Their white flowers offer
their lips to bee lovers
as they hover and linger
over a drop of nectar,
that is possibly sweeter
than anything – far better –
than I might taste, ever.
Whitely they bob like a
lay of snow over the
green in thick blessings or
a dying surrender at
close of an afternoon’s
long, tender while.
Trembling smiles
on the green near that
tree, but not under.
I watched the mower
cut down the clover
as though it were nothing,
just tidying the green.
For every clover that’s been
I mourn a little.

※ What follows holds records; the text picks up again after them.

(** [intsetRemove]: the set and [*success]. *)
Definition intsetRemove (iset : intset) (value : Z) : intset * Z :=
  let valenc := _intsetValueEncoding value in
  if (valenc <=? encoding iset) && (fst (intsetSearch iset value) =? 1) then
    let pos := snd (intsetSearch iset value) in
    let len := length iset in
    let iset := if pos <? wrap32 (len - 1) then intsetMoveTail iset (pos + 1) pos else iset in
    let iset := intsetResize iset (wrap32 (len - 1)) in
    (set_length iset (wrap32 (len - 1)), 1)
  else (iset, 0).

End IntSet.

Definition intsetFind (iset : intset) (value : Z) : bool :=
  let valenc := _intsetValueEncoding value in
  (valenc <=? encoding iset) && (fst (intsetSearch iset value) =? 1).

(** [intsetRandom], given what [rand()] returns; a remainder by zero has no
    result. *)
Definition intsetRandom (iset : intset) (rand : Z) : option Z :=
  if length iset =? 0 then None
  else Some (_intsetGet iset (wrap32 rand mod length iset)).


Definition intsetLen (iset : intset) : Z := length iset.

(** The elements in storage order. *)
Definition elems (iset : intset) : list Z :=
  map (fun i => _intsetGet iset (Z.of_nat i)) (seq 0 (Z.to_nat (length iset))).

Definition build (junk : byte) (vs : list Z) : intset :=
  fold_left (fun iset v => fst (intsetAdd junk iset v)) vs intsetNew.

Example upgrade_positive :
  let iset := build Byte.xff [32; 65535] in
  encoding (build Byte.xff [32]) = INTSET_ENC_INT16 /\
  encoding iset = INTSET_ENC_INT32 /\ elems iset = [32; 65535] /\
  intsetFind iset 32 = true /\ intsetFind iset 65535 = true /\ intsetLen iset = 2.
Proof. vm_compute. repeat split. Qed.

Example upgrade_negative :
  let iset := build Byte.xff [32; -65535] in
  encoding iset = INTSET_ENC_INT32 /\ elems iset = [-65535; 32] /\
  intsetFind iset 32 = true /\ intsetFind iset (-65535) = true.
Proof. vm_compute. repeat split. Qed.

Example add_remove_mix :
  let iset := build Byte.xff [5; 6; 4; 4; -70000; 9000000000; 5; 7] in
  elems iset = [-70000; 4; 5; 6; 7; 9000000000] /\
  elems (fst (intsetRemove Byte.xff iset 6)) = [-70000; 4; 5; 7; 9000000000] /\
  snd (intsetRemove Byte.xff iset 8) = 0 /\
  encoding (fst (intsetRemove Byte.xff iset 9000000000)) = INTSET_ENC_INT64.
Proof. vm_compute. repeat split. Qed.

(** *** Bytes: slices, stores and moves *)

Lemma slice_lookup off n (l : list byte) i :
  slice off n l !! i = if (i <? n)%nat then l !! (off + i)%nat else None.
Proof.
  unfold slice. destruct (Nat.ltb_spec i n).
  - rewrite lookup_take_lt by lia. apply lookup_drop.
  - apply lookup_take_ge. lia.
Qed.

Lemma slice_length off n (l : list byte) :
  (off + n <= List.length l)%nat -> List.length (slice off n l) = n.
Proof. intros H. unfold slice. rewrite length_take, length_drop. lia. Qed.

Lemma lookup_inserts (l k : list byte) o j :
  list_inserts o k l !! j =
  if ((o <=? j) && (j <? o + List.length k) && (j <? List.length l))%nat
  then k !! (j - o)%nat else l !! j.
Proof.
  destruct (Nat.leb_spec o j); cbn [andb].
  - destruct (Nat.ltb_spec j (o + List.length k)); cbn [andb].
    + destruct (Nat.ltb_spec j (List.length l)).
      * apply list_lookup_inserts; lia.
      * rewrite !lookup_ge_None_2; [reflexivity | lia | rewrite length_inserts; lia].
    + apply list_lookup_inserts_ge. lia.
  - apply list_lookup_inserts_lt. lia.
Qed.

Lemma lookup_resize_full (l : list byte) n x i :
  resize n x l !! i =
  if (i <? n)%nat then (if (i <? List.length l)%nat then l !! i else Some x) else None.
Proof.
  destruct (Nat.ltb_spec i n).
  - destruct (Nat.ltb_spec i (List.length l)).
    + apply lookup_resize; lia.
    + apply lookup_resize_new; lia.
  - apply lookup_resize_old. lia.
Qed.

Ltac bytes_eq :=
  apply list_eq; intros ?i;
  repeat (rewrite ?slice_lookup, ?lookup_inserts, ?lookup_resize_full,
            ?length_inserts, ?length_resize);
  repeat match goal with
         | |- context [Nat.ltb ?a ?b] => destruct (Nat.ltb_spec a b)
         | |- context [Nat.leb ?a ?b] => destruct (Nat.leb_spec a b)
         end;
  cbn [andb]; try reflexivity; try lia;
  try (f_equal; lia);
  try (rewrite !lookup_ge_None_2 by lia; reflexivity).

Lemma slice_store_same off (k l : list byte) :
  (off + List.length k <= List.length l)%nat ->
  slice off (List.length k) (list_inserts off k l) = k.
Proof.
  intros H. apply list_eq. intros i. rewrite slice_lookup, lookup_inserts.
  destruct (Nat.ltb_spec i (List.length k)).
  - destruct (Nat.leb_spec off (off + i)); [|lia].
    destruct (Nat.ltb_spec (off + i) (off + List.length k)); [|lia].
    destruct (Nat.ltb_spec (off + i) (List.length l)); [|lia].
    cbn [andb]. f_equal. lia.
  - symmetry. apply lookup_ge_None_2. lia.
Qed.

Lemma slice_store_disjoint off (k l : list byte) off' n :
  (off' + n <= off \/ off + List.length k <= off')%nat ->
  slice off' n (list_inserts off k l) = slice off' n l.
Proof. intros H. bytes_eq. Qed.

Lemma slice_resize off n m x (l : list byte) :
  (off + n <= List.length l)%nat -> (off + n <= m)%nat ->
  slice off n (resize m x l) = slice off n l.
Proof. intros H1 H2. bytes_eq. Qed.

Lemma slice_move (l : list byte) src dst cnt a n :
  (dst <= a)%nat -> (a + n <= dst + cnt)%nat ->
  (dst + cnt <= List.length l)%nat -> (src + cnt <= List.length l)%nat ->
  slice a n (list_inserts dst (slice src cnt l) l) = slice (src + (a - dst)) n l.
Proof.
  intros H1 H2 H3 H4. apply list_eq. intros i.
  rewrite !slice_lookup, lookup_inserts, slice_length by lia.
  destruct (Nat.ltb_spec i n); [|reflexivity].
  destruct (Nat.leb_spec dst (a + i)); [|lia].
  destruct (Nat.ltb_spec (a + i) (dst + cnt)); [|lia].
  destruct (Nat.ltb_spec (a + i) (List.length l)); [|lia].
  cbn [andb]. rewrite slice_lookup.
  destruct (Nat.ltb_spec (a + i - dst) cnt); [|lia]. f_equal. lia.
Qed.

(** *** Integers in the buffer *)

Lemma signed_unsigned bits v :
  0 < bits -> - 2 ^ (bits - 1) <= v < 2 ^ (bits - 1) -> signed bits (v mod 2 ^ bits) = v.
Proof.
  intros Hb Hv. unfold signed.
  assert (Hp : 2 ^ bits = 2 * 2 ^ (bits - 1)).
  { rewrite <- Z.pow_succ_r by lia. f_equal. lia. }
  destruct (Z.lt_ge_cases v 0).
  - replace (v mod 2 ^ bits) with (v + 2 ^ bits).
    + destruct (Z.ltb_spec (v + 2 ^ bits) (2 ^ (bits - 1))); lia.
    + symmetry. rewrite <- (Z.mod_small (v + 2 ^ bits) (2 ^ bits)) by lia.
      rewrite <- (Z.mod_add v 1 (2 ^ bits)) by lia. f_equal. lia.
  - rewrite Z.mod_small by lia.
    destruct (Z.ltb_spec v (2 ^ (bits - 1))); lia.
Qed.

Lemma signed_range bits u :
  0 < bits -> 0 <= u < 2 ^ bits -> - 2 ^ (bits - 1) <= signed bits u < 2 ^ (bits - 1).
Proof.
  intros Hb Hu. unfold signed.
  assert (Hp : 2 ^ bits = 2 * 2 ^ (bits - 1)).
  { rewrite <- Z.pow_succ_r by lia. f_equal. lia. }
  destruct (Z.ltb_spec u (2 ^ (bits - 1))); lia.
Qed.

Lemma load_range w buf off :
  (0 < w)%nat -> (off + w <= List.length buf)%nat ->
  - 2 ^ (8 * Z.of_nat w - 1) <= load w buf off < 2 ^ (8 * Z.of_nat w - 1).
Proof.
  intros Hw Hl. unfold load. apply signed_range; [lia|].
  pose proof (le_combine_bound (slice off w buf)) as Hb.
  rewrite slice_length in Hb by lia. exact Hb.
Qed.

Lemma load_store_same w buf off v :
  (0 < w)%nat -> (off + w <= List.length buf)%nat ->
  - 2 ^ (8 * Z.of_nat w - 1) <= v < 2 ^ (8 * Z.of_nat w - 1) ->
  load w (store w buf off v) off = v.
Proof.
  intros Hw Hl Hv. unfold load, store.
  rewrite <- (length_le_split w v) at 2.
  rewrite slice_store_same by (rewrite length_le_split; lia).
  rewrite le_combine_split. replace (Z.of_nat w * 8) with (8 * Z.of_nat w) by lia.
  apply signed_unsigned; [lia | exact Hv].
Qed.

Lemma load_store_disjoint w w' buf off off' v :
  (off' + w' <= off \/ off + w <= off')%nat ->
  load w' (store w buf off v) off' = load w' buf off'.
Proof.
  intros H. unfold load, store. rewrite slice_store_disjoint; [reflexivity|].
  rewrite length_le_split. exact H.
Qed.

Lemma store_length w buf off v : List.length (store w buf off v) = List.length buf.
Proof. unfold store. apply length_inserts. Qed.

(** *** Elements: the buffer as an array of [w]-byte integers *)

Definition elem (w : nat) (buf : list byte) (i : nat) : Z := load w buf (i * w).
Definition put (w : nat) (buf : list byte) (i : nat) (v : Z) : list byte :=
  store w buf (i * w) v.
Definition fits (w : nat) (v : Z) : Prop :=
  - 2 ^ (8 * Z.of_nat w - 1) <= v < 2 ^ (8 * Z.of_nat w - 1).
Definition width_ok (w : nat) : Prop := w = 2%nat \/ w = 4%nat \/ w = 8%nat.

Lemma elem_fits w buf i :
  width_ok w -> ((i + 1) * w <= List.length buf)%nat -> fits w (elem w buf i).
Proof. intros Hw Hl. apply load_range; destruct Hw as [-> | [-> | ->]]; lia. Qed.

Lemma elem_put_same w buf i v :
  width_ok w -> ((i + 1) * w <= List.length buf)%nat -> fits w v ->
  elem w (put w buf i v) i = v.
Proof.
  intros Hw Hl Hv. apply load_store_same; [| |exact Hv]; destruct Hw as [-> | [-> | ->]]; lia.
Qed.

Lemma elem_put_other w buf i j v :
  width_ok w -> i <> j -> elem w (put w buf i v) j = elem w buf j.
Proof.
  intros Hw Hij. apply load_store_disjoint. destruct Hw as [-> | [-> | ->]]; lia.
Qed.

Lemma put_length w buf i v : List.length (put w buf i v) = List.length buf.
Proof. apply store_length. Qed.

Lemma elem_ext w buf buf' i j :
  slice (i * w) w buf = slice (j * w) w buf' -> elem w buf i = elem w buf' j.
Proof. intros E. unfold elem, load. rewrite E. reflexivity. Qed.

Section Elements.

Variable junk : byte.

(** Making room at [pos] and writing [v] there, as [intsetAdd] does. *)
Lemma insert_elems w buf (len pos : nat) v :
  width_ok w -> List.length buf = (len * w)%nat -> (pos <= len)%nat -> fits w v ->
  let buf1 := resize ((len + 1) * w) junk buf in
  let buf2 := if (pos <? len)%nat
              then list_inserts ((pos + 1) * w) (slice (pos * w) ((len - pos) * w) buf1) buf1
              else buf1 in
  let buf3 := put w buf2 pos v in
  List.length buf3 = ((len + 1) * w)%nat /\
  forall i, (i < len + 1)%nat ->
    elem w buf3 i =
    if (i <? pos)%nat then elem w buf i
    else if (i =? pos)%nat then v else elem w buf (i - 1).
Proof.
  intros Hw Hl Hp Hv buf1 buf2 buf3.
  assert (Hl1 : List.length buf1 = ((len + 1) * w)%nat) by apply length_resize.
  assert (Hl2 : List.length buf2 = ((len + 1) * w)%nat).
  { unfold buf2. destruct (pos <? len)%nat; [rewrite length_inserts|]; exact Hl1. }
  split; [unfold buf3; rewrite put_length; exact Hl2|].
  intros i Hi. unfold buf3.
  destruct (Nat.eqb_spec i pos) as [->|Hne].
  { rewrite Nat.ltb_irrefl. apply elem_put_same; auto.
    rewrite Hl2. destruct Hw as [-> | [-> | ->]]; lia. }
  rewrite elem_put_other by auto.
  destruct (Nat.ltb_spec i pos) as [Hlt|Hge].
  - apply elem_ext. unfold buf2. destruct (Nat.ltb_spec pos len).
    + rewrite slice_store_disjoint by (left; destruct Hw as [-> | [-> | ->]]; lia).
      apply slice_resize; rewrite ?Hl; destruct Hw as [-> | [-> | ->]]; lia.
    + apply slice_resize; rewrite ?Hl; destruct Hw as [-> | [-> | ->]]; lia.
  - apply elem_ext. unfold buf2. destruct (Nat.ltb_spec pos len); [|lia].
    rewrite slice_move; rewrite ?Hl1; try (destruct Hw as [-> | [-> | ->]]; lia).
    replace (pos * w + (i * w - (pos + 1) * w))%nat with ((i - 1) * w)%nat
      by (destruct Hw as [-> | [-> | ->]]; lia).
    apply slice_resize; rewrite ?Hl; destruct Hw as [-> | [-> | ->]]; lia.
Qed.

(** Closing the gap at [pos], as [intsetRemove] does. *)
Lemma remove_elems w buf (len pos : nat) :
  width_ok w -> List.length buf = (len * w)%nat -> (pos < len)%nat ->
  let buf1 := if (pos <? len - 1)%nat
              then list_inserts (pos * w) (slice ((pos + 1) * w) ((len - (pos + 1)) * w) buf) buf
              else buf in
  let buf2 := resize ((len - 1) * w) junk buf1 in
  List.length buf2 = ((len - 1) * w)%nat /\
  forall i, (i < len - 1)%nat ->
    elem w buf2 i = if (i <? pos)%nat then elem w buf i else elem w buf (i + 1).
Proof.
  intros Hw Hl Hp buf1 buf2.
  assert (Hl1 : List.length buf1 = (len * w)%nat).
  { unfold buf1. destruct (pos <? len - 1)%nat; [rewrite length_inserts|]; exact Hl. }
  split; [apply length_resize|].
  intros i Hi.
  assert (E : slice (i * w) w buf2 = slice (i * w) w buf1).
  { unfold buf2. apply slice_resize; rewrite ?Hl1; destruct Hw as [-> | [-> | ->]]; lia. }
  unfold buf1 in E.
  destruct (Nat.ltb_spec i pos); apply elem_ext; rewrite E;
    (destruct (Nat.ltb_spec pos (len - 1)); [|reflexivity || lia]).
  - apply slice_store_disjoint. left. destruct Hw as [-> | [-> | ->]]; lia.
  - rewrite slice_move; rewrite ?Hl; try (destruct Hw as [-> | [-> | ->]]; lia).
    f_equal. destruct Hw as [-> | [-> | ->]]; lia.
Qed.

Dreams,
spun from days of growing,
return fresher, quicker;
irrepressibly sweeter,
and here for the summer;
with rain to get plumper,
and lusher and bee-stung;
blushing beneath a sun
that beams adorations
on white-globe plantations.
I was never so happy as
when walking through clover,
a disciple of summer,
catching eye-fulls of bee-fur
on a blisteringly hot day.

Walking with my Father

My father’s strides are twice the strides of mine;
bee-blinded and spore-gathered I drag the path behind,
lingering by the dry stone wall a time
to see lapwings, fluff-fringed, give chase with their cries.
He makes space for my whimsies, as though delay
at vetchlings and foxgloves and other outdoor loves
were not a pain and he’d not rather be going
to lay the path ahead, to seek a stile,
and leave the tussocks, bogs and ditch behind.
The way is long, he’s things to do, but this too is true:
he lets me amble slow to know a place,
while striding on and covering twice the space.

Patiently, he waits my searches out,
calling advice on where to step and not.
In spite of warnings I am mud-slicked, got
with grasses, seed-muddled, moth-tickled, hot.
He keeps a gracious silence on my dirt;
he’s seen me bramble bruised and hurt
in childhood trees at childhood games when young,
knee-high to a sapling, unformed, unbegun
to life and death and future happenings.
His hands have swung me high up into trees;
and round in circles. Now, older, his hand’s squeeze,
in the fields’ up-and-overs, is an ‘if you need.’

Together but separate, like moon and planet,
each walking our own particular gait. Always though,
when got ahead, he waits with half a knowing smile,
drawing a bead on the horizon mile until,
fresh with meadow daisies, speedwell, sorrel,
and weathered with smiles of green dreams –
of black moths and bullocks one week new,
and full of my discoveries and spring-caught cheer,
I at last appear; never so slow that he’d leave me behind,
even if he’s fly-swarmed and over-sun-warmed waiting.
My father strides with steps twice-large as mine,
along the path I’ll in my own way find.